Your objective | Copy out each line of the material below that holds the string "value".

[Opening Recorded information section]

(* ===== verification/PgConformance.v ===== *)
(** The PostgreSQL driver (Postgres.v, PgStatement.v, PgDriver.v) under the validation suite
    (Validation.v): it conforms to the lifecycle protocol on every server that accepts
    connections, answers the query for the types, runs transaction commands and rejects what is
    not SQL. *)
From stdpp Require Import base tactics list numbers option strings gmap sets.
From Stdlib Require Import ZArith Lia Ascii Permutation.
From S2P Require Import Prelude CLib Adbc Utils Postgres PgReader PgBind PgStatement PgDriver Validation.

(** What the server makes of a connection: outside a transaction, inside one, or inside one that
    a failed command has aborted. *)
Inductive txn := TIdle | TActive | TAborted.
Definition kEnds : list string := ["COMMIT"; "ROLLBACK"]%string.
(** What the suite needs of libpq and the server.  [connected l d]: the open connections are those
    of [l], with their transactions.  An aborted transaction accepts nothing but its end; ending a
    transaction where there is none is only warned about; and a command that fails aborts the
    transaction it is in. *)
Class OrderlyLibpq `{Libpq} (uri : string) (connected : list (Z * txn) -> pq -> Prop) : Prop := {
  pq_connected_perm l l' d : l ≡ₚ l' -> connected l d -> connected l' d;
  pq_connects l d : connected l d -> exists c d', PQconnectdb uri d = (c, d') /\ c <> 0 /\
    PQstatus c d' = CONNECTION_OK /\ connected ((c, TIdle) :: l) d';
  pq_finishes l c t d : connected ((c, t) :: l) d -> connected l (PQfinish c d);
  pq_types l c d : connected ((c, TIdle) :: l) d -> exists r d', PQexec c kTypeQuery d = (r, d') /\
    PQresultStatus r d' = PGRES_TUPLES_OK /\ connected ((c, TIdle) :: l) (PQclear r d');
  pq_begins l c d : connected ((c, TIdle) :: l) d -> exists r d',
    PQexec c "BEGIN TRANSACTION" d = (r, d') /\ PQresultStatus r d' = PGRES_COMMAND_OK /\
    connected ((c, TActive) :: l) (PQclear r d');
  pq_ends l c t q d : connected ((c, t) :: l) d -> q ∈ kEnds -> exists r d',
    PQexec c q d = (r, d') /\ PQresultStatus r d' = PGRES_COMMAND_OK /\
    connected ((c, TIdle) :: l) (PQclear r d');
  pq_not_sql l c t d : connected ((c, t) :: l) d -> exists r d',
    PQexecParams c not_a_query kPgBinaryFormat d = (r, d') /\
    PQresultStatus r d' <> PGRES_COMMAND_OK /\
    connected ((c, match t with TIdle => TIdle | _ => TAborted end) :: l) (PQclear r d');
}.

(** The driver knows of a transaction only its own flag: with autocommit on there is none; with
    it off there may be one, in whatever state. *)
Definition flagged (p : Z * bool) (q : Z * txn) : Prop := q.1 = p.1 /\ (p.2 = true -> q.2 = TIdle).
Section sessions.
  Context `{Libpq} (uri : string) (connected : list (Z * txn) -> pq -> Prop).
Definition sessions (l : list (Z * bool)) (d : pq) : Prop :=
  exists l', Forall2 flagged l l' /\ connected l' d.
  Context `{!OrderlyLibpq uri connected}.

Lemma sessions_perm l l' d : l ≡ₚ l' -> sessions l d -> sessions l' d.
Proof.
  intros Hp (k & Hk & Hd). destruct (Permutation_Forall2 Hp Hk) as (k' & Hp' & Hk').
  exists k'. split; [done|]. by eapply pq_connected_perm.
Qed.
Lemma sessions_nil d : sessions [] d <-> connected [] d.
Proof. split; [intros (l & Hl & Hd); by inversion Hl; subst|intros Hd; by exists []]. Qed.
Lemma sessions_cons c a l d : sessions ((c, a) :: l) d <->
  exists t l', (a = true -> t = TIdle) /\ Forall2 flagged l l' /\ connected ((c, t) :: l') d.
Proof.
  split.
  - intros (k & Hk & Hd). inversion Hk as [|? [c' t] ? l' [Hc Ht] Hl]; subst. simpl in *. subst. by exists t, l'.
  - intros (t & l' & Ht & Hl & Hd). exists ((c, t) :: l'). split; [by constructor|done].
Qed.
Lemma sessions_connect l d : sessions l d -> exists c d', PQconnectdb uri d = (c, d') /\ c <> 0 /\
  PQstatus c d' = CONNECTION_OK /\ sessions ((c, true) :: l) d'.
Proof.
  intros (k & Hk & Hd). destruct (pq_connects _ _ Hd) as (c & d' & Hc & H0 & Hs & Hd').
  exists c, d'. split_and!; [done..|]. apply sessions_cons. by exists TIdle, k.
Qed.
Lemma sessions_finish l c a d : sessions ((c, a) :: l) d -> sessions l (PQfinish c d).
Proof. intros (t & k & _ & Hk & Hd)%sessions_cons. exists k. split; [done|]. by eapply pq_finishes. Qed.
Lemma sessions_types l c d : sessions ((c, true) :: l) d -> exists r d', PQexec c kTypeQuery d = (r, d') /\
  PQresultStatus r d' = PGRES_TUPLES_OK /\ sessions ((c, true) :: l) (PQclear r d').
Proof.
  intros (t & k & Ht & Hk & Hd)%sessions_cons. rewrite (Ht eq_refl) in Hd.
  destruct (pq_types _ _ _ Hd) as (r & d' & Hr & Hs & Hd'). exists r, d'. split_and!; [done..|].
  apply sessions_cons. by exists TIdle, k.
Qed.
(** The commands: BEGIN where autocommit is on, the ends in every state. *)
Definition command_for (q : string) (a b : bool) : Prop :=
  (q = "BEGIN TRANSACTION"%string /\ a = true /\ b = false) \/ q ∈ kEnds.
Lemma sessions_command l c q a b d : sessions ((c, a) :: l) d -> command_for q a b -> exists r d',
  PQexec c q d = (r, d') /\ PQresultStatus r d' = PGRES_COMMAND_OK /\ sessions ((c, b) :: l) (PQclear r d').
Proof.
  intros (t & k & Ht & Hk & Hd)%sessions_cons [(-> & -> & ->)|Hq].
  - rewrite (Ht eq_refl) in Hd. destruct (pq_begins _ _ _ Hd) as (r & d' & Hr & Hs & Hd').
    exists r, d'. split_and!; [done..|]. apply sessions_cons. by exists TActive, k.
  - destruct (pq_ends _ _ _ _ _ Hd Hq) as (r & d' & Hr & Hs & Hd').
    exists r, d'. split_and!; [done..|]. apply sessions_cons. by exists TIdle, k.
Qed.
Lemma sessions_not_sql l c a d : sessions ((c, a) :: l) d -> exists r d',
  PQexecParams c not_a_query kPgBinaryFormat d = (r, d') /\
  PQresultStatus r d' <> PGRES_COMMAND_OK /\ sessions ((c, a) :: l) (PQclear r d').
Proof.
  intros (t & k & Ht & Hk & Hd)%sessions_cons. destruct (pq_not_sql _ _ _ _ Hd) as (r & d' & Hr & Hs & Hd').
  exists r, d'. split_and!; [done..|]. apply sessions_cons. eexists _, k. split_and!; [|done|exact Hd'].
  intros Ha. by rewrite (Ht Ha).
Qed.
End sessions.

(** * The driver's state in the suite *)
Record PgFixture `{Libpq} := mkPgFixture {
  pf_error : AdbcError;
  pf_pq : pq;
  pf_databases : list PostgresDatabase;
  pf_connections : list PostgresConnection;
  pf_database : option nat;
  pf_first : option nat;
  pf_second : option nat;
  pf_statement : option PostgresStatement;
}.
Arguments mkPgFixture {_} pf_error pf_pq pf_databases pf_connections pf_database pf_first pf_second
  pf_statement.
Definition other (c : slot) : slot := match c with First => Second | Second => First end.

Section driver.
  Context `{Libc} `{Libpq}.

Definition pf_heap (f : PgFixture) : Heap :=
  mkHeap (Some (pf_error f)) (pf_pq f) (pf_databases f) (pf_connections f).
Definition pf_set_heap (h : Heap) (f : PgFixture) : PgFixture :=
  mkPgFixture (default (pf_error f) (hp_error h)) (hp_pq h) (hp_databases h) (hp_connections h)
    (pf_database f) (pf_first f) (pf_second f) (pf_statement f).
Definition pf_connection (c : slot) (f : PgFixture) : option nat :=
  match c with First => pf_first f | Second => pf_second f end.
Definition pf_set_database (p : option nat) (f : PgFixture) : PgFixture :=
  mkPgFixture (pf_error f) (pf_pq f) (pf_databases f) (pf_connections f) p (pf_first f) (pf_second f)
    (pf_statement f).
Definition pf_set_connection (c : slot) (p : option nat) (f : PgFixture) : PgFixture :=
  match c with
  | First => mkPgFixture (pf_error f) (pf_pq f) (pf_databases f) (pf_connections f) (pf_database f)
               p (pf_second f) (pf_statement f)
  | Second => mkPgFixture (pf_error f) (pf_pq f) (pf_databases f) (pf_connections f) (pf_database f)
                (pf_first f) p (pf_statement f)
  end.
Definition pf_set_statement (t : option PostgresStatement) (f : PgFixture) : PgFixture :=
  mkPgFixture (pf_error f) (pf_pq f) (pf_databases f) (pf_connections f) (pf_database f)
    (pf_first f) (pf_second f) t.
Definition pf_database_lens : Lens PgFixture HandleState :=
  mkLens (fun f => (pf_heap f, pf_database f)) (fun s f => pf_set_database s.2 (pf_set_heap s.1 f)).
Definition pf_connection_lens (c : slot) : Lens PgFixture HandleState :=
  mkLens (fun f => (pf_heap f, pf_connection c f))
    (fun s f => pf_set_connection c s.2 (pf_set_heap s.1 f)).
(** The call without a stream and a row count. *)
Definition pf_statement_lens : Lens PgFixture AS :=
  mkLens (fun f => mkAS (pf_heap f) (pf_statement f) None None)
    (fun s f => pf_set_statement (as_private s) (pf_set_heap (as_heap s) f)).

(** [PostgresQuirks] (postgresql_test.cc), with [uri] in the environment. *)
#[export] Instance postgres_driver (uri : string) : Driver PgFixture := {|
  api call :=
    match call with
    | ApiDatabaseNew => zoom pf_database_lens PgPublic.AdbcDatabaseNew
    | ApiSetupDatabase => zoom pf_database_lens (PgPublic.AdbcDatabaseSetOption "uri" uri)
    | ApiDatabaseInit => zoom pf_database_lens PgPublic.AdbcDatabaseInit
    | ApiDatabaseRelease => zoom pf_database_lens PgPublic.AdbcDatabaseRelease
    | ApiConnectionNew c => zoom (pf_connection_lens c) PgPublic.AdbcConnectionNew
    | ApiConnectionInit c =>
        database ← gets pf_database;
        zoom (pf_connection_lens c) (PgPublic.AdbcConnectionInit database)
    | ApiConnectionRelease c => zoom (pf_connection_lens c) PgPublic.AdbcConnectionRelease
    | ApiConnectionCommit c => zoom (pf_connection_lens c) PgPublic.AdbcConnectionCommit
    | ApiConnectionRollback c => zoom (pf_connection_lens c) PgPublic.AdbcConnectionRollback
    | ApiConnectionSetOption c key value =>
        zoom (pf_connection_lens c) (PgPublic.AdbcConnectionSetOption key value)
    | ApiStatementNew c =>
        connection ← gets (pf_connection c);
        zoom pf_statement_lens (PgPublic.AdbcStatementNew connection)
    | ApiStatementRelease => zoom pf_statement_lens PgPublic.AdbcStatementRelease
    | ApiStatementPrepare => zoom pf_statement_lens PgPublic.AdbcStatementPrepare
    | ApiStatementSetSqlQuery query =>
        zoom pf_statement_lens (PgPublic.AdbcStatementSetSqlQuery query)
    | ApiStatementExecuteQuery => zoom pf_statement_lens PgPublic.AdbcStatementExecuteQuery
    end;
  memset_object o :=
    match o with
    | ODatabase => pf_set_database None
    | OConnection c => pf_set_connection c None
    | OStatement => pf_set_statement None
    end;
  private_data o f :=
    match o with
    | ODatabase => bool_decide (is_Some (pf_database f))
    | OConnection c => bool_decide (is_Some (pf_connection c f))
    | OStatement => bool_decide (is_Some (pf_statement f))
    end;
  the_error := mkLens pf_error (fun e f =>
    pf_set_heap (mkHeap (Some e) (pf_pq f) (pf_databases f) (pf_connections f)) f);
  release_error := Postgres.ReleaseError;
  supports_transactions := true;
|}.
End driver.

[Closing Recorded information section]

Written answer |
    | ApiConnectionSetOption c key value =>
        zoom (pf_connection_lens c) (PgPublic.AdbcConnectionSetOption key value)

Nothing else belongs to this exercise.